In a series of show trials, executives of some large polluters are actually
sentenced to prison. Emergency farming and food distribution programs are created.
Statutes against "hate crimes" are toughened.
Despite these modest achievements, Greens and progressives are unable to push
through strong enough corporate-responsibility laws (and a renewal of civil-rights
protections) because the Demopublican Right retains control of the Senate. The
Federal government is increasingly paralyzed by continual infighting between
these diehards and the more enlightened wing of the elite. Meanwhile, the acuteness
of the deficit forces further massive cutbacks in Federal services, especially
inspection and oversight, leading to further disasters.
In response, several Western states (Washington, Oregon, California, New Mexico)

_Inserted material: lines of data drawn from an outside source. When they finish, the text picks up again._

(** * Input x Gradient attribution (captum/attr/_core/input_x_gradient.py)

  A shallow embedding of [InputXGradient.attribute] and of the
  collaborators it calls, followed by the properties of the call:
  what it returns, what it does to the caller's tensors, in which
  order it invokes its collaborators and how failures surface.

  Python objects with identity (tensors) live in a heap and are
  passed around as references, so that a tensor appearing twice in
  [inputs] is one shared object.  A computation is a function from
  the program state to a new state and either a value or a raised
  exception; the state a raising computation leaves behind is kept,
  as in Python. *)

From Stdlib Require Import ZArith Bool Lia String.
From Stdlib Require Import Floats.SpecFloat.
From stdpp Require Import base option list.

(** ** Tensor values: torch's elementwise product with broadcasting *)

Section TensorValues.
Context {elt : Type}.
Variable emul : elt → elt → elt.

(** Number of elements of a tensor of shape [s]. *)
Definition numel (s : list nat) : nat := foldr Nat.mul 1 s.

(** Two sizes along one dimension are compatible when they are equal
    or one of them is 1. *)
Definition broadcast_dim (d1 d2 : nat) : option nat :=
  if d1 =? d2 then Some d1
  else if d1 =? 1 then Some d2
  else if d2 =? 1 then Some d1
  else None.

pass corporate-responsibility laws, as do Wisconsin, Minnesota, Illinois, and
Michigan in the Midwest, and Massachusetts, Vermont, Maine, and New York in
the Northeast. Many corporations flee to unregulated states, especially in the
South (Alabama, Mississippi, Louisiana, and Texas) and the Southeast (North
and South Carolina, Virginia, Kentucky, and Tennessee). They do this rather
than go abroad because most foreign options have become either too risky or
uneconomic -- wages are too close to US norms, local infrastructure is inadequate,
or production costs are too high.
Between these two main groups of states, political polarization grows rapidly.
Corporate-driven governments in "Free-market" states encourage bigotry
to prevent organizing; whites are racially mobilized via fundamentalist churches
as well as local and regional media. "Fascist realism" becomes the
dominant media style, including both pseudo-historical docudrama with racist
and antisemitic themes and live audience-participation witch hunts against dissidents
and queers. "Traditional values" -- capitalism, patriarchy, racial
hierarchy, and mindless obedience -- saturate the informational environment.
Countering the official media are clandestine ops and feeds, graffiti, posters,
semi-underground concerts and poetry performances. Churches -- black Protestant
in the South, Catholic in the Southwest -- also become crucial centers of opposition
because of the legal protection still afforded them.
By contrast, governments in "Green" states are backed by coalitions
of Green parties and local environmental issue groups, women's and gay groups,
African-American and Latino organizations (though not the extreme-nationalist
groups) and the remains of the unions. They are joined by "progressive"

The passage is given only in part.